Records from a data source:
-*-

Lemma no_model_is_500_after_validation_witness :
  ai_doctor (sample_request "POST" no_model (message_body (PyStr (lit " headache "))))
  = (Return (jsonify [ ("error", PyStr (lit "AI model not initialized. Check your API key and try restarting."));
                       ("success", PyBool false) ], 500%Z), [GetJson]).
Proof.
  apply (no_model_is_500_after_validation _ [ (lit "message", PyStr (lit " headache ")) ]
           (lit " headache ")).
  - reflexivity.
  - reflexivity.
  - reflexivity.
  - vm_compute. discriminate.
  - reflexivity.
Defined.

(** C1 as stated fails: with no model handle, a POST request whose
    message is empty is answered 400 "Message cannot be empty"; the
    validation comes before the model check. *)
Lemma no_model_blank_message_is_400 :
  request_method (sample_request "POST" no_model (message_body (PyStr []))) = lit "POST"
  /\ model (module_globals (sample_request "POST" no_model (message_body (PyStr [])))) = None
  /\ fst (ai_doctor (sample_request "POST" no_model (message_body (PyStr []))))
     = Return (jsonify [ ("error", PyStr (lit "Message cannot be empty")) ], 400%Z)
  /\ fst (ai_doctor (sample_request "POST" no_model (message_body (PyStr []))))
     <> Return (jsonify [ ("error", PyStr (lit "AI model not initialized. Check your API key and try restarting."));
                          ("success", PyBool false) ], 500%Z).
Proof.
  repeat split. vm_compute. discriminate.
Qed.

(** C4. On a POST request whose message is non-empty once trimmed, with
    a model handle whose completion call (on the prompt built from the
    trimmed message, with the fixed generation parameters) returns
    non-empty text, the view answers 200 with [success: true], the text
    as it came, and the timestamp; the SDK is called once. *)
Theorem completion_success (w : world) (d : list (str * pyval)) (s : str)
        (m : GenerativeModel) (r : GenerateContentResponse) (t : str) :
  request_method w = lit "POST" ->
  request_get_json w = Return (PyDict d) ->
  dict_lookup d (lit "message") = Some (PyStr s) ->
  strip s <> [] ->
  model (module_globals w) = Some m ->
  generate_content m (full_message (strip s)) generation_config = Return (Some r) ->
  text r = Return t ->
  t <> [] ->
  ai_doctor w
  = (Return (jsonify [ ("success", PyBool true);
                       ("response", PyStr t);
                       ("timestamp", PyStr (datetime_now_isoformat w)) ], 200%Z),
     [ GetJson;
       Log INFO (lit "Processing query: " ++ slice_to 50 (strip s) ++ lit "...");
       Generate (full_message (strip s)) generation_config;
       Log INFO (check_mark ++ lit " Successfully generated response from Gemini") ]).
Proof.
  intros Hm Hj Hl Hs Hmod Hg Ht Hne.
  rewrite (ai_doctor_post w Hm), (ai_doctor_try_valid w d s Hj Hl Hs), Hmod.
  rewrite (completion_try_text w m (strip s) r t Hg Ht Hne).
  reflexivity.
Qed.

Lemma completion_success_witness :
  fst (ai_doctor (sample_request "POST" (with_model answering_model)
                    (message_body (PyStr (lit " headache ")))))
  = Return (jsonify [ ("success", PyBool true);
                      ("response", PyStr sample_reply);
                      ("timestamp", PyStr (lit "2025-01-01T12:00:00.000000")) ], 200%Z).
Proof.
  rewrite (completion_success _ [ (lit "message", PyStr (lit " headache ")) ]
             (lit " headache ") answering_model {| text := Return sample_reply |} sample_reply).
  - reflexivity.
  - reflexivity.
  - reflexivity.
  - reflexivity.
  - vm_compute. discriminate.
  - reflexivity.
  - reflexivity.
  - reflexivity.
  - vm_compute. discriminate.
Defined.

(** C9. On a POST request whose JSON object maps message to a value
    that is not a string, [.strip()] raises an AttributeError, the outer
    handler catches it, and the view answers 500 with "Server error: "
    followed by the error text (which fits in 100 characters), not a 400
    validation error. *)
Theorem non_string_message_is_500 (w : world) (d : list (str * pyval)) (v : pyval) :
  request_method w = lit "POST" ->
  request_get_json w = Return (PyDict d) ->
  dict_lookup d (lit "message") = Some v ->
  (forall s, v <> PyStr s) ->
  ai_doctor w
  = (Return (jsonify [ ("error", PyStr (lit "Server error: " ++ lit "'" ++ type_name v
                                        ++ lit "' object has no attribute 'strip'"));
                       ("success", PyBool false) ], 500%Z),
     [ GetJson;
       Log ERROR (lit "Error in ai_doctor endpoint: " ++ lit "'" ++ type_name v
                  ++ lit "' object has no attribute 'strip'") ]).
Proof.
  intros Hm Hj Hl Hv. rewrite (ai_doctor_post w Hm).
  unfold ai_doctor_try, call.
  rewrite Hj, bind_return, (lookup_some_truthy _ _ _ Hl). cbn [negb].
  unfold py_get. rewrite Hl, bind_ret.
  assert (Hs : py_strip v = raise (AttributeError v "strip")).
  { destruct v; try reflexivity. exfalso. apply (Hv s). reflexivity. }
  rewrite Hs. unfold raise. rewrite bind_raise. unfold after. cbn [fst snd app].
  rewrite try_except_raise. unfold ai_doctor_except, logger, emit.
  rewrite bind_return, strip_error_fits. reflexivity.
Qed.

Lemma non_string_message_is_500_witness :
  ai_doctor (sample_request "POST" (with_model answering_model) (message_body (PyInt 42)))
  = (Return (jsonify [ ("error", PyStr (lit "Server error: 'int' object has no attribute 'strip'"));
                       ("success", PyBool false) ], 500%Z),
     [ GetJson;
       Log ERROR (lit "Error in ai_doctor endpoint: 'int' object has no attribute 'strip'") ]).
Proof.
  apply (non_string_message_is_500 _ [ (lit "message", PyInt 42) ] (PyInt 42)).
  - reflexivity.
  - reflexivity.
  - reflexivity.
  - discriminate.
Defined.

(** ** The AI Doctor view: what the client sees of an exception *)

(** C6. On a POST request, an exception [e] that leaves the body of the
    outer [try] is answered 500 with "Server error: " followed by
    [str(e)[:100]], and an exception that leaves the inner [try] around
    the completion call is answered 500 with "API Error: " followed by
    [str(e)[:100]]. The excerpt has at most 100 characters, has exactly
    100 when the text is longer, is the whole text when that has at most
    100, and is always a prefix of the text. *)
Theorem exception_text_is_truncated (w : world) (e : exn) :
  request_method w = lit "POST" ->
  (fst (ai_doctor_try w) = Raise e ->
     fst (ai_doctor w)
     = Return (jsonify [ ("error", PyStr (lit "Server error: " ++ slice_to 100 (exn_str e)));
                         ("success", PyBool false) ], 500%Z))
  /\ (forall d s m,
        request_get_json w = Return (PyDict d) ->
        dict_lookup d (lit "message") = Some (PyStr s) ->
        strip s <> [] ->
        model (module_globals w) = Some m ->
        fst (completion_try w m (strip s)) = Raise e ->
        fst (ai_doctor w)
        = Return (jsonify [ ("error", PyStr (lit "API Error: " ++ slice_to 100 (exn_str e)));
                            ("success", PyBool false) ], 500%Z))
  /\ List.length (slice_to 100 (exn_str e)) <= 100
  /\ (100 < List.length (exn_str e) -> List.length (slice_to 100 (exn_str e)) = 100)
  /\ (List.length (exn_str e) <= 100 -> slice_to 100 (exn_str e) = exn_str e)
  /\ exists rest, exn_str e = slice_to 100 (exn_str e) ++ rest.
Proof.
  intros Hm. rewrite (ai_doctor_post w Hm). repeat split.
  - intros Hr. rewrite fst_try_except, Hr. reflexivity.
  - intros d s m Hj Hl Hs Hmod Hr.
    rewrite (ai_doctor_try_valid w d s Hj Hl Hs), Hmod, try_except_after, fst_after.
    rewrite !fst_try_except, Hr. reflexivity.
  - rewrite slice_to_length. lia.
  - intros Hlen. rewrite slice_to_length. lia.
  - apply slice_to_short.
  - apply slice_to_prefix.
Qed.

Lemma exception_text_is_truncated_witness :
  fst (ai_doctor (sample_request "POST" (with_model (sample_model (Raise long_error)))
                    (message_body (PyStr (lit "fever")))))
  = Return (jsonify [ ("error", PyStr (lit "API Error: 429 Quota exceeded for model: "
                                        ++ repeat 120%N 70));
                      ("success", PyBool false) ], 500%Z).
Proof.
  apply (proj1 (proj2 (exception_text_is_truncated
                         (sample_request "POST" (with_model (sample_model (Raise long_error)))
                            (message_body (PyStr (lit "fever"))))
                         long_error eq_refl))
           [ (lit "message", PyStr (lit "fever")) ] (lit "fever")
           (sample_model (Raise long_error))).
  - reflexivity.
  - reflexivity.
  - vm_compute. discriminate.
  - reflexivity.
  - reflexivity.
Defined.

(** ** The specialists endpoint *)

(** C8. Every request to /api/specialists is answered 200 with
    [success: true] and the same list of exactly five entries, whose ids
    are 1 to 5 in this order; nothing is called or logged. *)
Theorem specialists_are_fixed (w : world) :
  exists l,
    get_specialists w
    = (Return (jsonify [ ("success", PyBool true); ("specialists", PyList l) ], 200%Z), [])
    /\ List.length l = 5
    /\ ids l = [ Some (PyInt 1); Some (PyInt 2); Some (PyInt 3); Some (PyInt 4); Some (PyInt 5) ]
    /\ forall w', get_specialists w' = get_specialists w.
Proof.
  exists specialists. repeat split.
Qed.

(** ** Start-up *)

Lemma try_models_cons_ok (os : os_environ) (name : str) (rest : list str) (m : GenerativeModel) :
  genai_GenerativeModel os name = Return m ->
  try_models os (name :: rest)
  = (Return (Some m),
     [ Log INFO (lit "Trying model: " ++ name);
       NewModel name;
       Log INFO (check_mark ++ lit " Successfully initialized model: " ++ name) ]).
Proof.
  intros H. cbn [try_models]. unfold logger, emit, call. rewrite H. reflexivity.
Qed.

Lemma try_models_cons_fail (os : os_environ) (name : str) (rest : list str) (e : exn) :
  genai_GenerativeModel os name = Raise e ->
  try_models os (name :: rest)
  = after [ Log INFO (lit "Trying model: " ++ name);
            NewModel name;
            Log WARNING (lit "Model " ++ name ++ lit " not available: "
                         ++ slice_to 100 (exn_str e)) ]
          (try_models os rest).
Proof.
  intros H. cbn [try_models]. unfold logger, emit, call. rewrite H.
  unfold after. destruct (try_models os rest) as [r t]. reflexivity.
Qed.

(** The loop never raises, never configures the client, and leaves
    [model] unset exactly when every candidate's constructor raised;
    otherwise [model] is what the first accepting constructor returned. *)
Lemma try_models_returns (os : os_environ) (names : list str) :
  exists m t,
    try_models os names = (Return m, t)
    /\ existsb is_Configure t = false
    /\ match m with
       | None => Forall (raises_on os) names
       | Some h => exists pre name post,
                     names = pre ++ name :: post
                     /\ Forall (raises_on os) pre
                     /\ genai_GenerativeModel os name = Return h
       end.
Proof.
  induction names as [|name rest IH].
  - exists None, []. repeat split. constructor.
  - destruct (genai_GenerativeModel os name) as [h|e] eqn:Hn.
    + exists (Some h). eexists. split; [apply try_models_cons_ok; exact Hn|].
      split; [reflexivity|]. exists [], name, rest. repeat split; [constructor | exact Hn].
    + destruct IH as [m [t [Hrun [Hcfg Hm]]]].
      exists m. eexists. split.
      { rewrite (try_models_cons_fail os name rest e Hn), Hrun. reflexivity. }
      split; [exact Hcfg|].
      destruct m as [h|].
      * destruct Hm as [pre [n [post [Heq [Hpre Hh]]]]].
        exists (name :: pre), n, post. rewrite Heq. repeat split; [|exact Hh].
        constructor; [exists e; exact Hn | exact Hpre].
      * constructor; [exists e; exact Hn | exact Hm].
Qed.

-*-

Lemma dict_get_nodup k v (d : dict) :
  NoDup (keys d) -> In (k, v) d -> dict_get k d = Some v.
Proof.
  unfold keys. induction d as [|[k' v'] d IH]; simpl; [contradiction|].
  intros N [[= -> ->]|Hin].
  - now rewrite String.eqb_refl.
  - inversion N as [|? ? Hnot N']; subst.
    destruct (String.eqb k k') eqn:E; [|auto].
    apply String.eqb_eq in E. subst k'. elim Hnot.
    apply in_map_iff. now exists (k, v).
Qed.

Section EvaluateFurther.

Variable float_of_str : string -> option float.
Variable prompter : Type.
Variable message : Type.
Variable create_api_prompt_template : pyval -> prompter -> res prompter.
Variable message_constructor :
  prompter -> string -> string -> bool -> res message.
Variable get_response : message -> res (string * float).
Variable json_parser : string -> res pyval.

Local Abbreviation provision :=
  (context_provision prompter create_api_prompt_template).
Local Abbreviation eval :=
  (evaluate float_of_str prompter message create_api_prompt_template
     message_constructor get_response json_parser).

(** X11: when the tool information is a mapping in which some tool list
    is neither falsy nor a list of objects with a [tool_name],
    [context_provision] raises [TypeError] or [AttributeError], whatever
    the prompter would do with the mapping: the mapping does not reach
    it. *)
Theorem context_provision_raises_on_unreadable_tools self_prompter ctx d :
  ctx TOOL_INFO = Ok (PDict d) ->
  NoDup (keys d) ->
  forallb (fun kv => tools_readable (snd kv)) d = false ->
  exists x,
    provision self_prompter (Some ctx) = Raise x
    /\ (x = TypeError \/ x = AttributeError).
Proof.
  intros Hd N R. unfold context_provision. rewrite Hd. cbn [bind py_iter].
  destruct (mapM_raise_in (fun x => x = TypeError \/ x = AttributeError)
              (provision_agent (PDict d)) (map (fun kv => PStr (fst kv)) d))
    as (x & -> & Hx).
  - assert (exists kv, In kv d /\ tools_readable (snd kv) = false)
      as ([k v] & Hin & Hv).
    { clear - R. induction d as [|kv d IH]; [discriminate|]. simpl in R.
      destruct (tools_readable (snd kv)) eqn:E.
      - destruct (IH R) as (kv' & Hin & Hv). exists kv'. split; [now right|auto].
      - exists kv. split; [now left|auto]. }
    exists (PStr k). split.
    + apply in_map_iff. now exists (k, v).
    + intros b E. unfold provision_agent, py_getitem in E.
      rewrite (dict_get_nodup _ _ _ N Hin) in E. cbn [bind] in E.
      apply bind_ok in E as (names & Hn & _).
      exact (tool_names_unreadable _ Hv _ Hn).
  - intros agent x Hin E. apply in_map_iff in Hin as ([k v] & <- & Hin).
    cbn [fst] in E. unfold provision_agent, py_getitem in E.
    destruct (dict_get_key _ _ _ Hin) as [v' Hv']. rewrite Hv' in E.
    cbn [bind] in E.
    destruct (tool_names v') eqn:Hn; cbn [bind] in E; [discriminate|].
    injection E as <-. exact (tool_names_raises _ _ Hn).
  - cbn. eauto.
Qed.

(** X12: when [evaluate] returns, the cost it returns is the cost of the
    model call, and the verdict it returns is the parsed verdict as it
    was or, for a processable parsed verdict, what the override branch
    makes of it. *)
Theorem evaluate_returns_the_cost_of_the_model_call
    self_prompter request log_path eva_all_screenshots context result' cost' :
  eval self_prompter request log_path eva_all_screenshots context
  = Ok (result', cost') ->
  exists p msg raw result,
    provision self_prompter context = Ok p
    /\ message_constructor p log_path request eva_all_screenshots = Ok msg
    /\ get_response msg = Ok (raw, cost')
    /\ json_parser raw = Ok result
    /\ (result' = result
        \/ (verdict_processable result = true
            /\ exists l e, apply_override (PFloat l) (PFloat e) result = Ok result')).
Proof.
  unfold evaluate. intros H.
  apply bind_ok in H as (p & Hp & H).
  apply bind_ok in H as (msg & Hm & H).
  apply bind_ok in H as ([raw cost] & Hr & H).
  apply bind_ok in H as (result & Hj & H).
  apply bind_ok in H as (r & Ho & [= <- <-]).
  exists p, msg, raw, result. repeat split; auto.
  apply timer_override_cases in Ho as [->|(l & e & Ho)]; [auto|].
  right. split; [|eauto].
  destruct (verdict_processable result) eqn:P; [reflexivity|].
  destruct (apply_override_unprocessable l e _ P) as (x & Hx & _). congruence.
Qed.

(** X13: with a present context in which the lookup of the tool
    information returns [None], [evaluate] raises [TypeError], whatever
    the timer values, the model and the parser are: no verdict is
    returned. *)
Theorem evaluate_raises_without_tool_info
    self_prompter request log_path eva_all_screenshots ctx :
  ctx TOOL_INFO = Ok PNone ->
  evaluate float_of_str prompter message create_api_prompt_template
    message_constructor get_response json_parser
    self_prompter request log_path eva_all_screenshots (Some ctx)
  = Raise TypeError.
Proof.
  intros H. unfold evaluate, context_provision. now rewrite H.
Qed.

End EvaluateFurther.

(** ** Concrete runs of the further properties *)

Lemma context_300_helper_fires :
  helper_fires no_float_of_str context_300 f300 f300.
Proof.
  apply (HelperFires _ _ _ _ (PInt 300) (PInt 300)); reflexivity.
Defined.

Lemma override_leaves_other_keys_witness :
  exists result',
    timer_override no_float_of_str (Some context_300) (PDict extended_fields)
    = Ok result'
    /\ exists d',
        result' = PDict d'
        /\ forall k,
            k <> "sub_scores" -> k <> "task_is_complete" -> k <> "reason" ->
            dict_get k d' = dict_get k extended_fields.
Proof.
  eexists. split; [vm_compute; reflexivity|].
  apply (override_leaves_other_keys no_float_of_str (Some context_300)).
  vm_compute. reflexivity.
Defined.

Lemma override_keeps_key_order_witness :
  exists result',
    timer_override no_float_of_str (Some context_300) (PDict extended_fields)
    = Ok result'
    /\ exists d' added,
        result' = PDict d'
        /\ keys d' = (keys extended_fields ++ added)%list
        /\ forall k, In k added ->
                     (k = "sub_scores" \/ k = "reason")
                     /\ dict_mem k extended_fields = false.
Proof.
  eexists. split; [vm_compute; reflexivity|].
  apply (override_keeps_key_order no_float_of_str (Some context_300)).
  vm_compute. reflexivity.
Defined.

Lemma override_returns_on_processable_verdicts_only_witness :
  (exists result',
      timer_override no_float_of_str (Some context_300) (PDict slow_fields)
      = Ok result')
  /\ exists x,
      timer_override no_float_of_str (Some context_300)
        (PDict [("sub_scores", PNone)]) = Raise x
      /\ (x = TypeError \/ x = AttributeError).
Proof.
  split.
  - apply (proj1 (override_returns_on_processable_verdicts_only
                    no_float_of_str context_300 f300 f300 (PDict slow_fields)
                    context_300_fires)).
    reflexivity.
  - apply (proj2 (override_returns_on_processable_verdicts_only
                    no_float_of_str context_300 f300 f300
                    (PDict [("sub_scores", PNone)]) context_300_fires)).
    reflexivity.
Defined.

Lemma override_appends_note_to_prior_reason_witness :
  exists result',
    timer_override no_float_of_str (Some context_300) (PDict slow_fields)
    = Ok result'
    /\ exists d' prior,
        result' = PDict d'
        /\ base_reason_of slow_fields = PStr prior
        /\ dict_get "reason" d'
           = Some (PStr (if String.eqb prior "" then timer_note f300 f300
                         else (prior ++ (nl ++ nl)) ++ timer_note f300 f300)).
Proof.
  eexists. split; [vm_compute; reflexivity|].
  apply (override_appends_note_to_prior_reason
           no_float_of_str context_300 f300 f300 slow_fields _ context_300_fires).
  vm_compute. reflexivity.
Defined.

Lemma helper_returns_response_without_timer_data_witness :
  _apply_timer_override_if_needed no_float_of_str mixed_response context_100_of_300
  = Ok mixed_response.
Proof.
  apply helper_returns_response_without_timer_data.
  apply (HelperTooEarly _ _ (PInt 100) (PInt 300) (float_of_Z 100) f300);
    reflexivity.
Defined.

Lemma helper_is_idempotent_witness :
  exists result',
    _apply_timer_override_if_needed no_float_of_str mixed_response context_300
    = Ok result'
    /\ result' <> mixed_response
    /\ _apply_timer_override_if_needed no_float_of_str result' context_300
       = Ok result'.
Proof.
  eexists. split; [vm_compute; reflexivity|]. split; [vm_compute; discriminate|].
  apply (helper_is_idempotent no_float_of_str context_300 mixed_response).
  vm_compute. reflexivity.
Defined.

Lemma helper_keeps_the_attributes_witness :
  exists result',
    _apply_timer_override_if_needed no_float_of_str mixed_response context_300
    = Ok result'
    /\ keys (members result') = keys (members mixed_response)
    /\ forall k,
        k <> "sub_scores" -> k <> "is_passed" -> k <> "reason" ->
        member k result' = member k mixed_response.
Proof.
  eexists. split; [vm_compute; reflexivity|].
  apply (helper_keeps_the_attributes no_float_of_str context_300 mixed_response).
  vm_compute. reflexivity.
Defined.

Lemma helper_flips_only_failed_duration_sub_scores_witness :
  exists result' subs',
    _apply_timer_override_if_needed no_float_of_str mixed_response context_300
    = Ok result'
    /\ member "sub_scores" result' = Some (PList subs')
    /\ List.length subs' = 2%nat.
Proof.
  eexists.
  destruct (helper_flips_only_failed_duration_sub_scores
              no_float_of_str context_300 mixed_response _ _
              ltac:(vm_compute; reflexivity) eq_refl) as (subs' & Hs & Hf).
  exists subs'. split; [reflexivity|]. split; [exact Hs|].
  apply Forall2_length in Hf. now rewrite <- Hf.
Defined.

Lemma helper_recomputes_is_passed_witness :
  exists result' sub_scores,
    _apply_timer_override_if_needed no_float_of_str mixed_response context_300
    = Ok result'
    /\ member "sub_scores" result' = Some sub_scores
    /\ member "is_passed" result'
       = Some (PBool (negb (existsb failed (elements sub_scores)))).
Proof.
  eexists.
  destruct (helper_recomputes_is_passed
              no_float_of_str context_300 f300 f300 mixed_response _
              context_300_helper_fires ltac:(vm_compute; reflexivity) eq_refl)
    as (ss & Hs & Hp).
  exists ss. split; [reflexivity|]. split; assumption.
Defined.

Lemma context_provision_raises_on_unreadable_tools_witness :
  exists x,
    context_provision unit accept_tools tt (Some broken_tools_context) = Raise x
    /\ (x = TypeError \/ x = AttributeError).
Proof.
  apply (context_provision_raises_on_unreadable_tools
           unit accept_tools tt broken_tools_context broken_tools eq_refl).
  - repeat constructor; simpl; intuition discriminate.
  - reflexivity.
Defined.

-*-

> Problem details: Copy the records above exactly, beginning at the line that contains "exact (tool_names_unreadable _" and stopping after the line that contains "exists p, msg, raw, result.".

> Exercise solution:
      exact (tool_names_unreadable _ Hv _ Hn).
  - intros agent x Hin E. apply in_map_iff in Hin as ([k v] & <- & Hin).
    cbn [fst] in E. unfold provision_agent, py_getitem in E.
    destruct (dict_get_key _ _ _ Hin) as [v' Hv']. rewrite Hv' in E.
    cbn [bind] in E.
    destruct (tool_names v') eqn:Hn; cbn [bind] in E; [discriminate|].
    injection E as <-. exact (tool_names_raises _ _ Hn).
  - cbn. eauto.
Qed.

(** X12: when [evaluate] returns, the cost it returns is the cost of the
    model call, and the verdict it returns is the parsed verdict as it
    was or, for a processable parsed verdict, what the override branch
    makes of it. *)
Theorem evaluate_returns_the_cost_of_the_model_call
    self_prompter request log_path eva_all_screenshots context result' cost' :
  eval self_prompter request log_path eva_all_screenshots context
  = Ok (result', cost') ->
  exists p msg raw result,
    provision self_prompter context = Ok p
    /\ message_constructor p log_path request eva_all_screenshots = Ok msg
    /\ get_response msg = Ok (raw, cost')
    /\ json_parser raw = Ok result
    /\ (result' = result
        \/ (verdict_processable result = true
            /\ exists l e, apply_override (PFloat l) (PFloat e) result = Ok result')).
Proof.
  unfold evaluate. intros H.
  apply bind_ok in H as (p & Hp & H).
  apply bind_ok in H as (msg & Hm & H).
  apply bind_ok in H as ([raw cost] & Hr & H).
  apply bind_ok in H as (result & Hj & H).
  apply bind_ok in H as (r & Ho & [= <- <-]).
  exists p, msg, raw, result. repeat split; auto.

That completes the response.